DESCRIPTION OF THE TASK: Return all the lines below in which the string "classified" appears.

[Saved data entries]
□ □ □ □ □

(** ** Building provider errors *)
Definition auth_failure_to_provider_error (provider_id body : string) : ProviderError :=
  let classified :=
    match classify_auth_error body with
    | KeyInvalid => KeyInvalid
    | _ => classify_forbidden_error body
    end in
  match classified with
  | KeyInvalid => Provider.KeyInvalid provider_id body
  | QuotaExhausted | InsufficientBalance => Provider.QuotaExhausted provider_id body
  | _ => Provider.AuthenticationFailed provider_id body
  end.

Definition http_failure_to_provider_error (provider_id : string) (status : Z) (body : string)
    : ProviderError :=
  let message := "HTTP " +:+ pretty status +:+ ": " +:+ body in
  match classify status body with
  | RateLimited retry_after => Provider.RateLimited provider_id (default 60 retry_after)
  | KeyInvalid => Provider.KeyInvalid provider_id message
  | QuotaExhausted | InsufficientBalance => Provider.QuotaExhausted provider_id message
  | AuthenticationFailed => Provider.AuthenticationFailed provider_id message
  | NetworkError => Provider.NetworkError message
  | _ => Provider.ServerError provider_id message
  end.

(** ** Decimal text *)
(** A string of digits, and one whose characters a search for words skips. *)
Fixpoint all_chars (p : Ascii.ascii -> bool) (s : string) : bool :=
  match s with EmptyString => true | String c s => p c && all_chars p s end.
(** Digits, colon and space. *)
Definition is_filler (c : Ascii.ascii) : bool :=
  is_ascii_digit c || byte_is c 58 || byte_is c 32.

□ □ □ □ □

WRITTEN SOLUTION:
  let classified :=
  match classified with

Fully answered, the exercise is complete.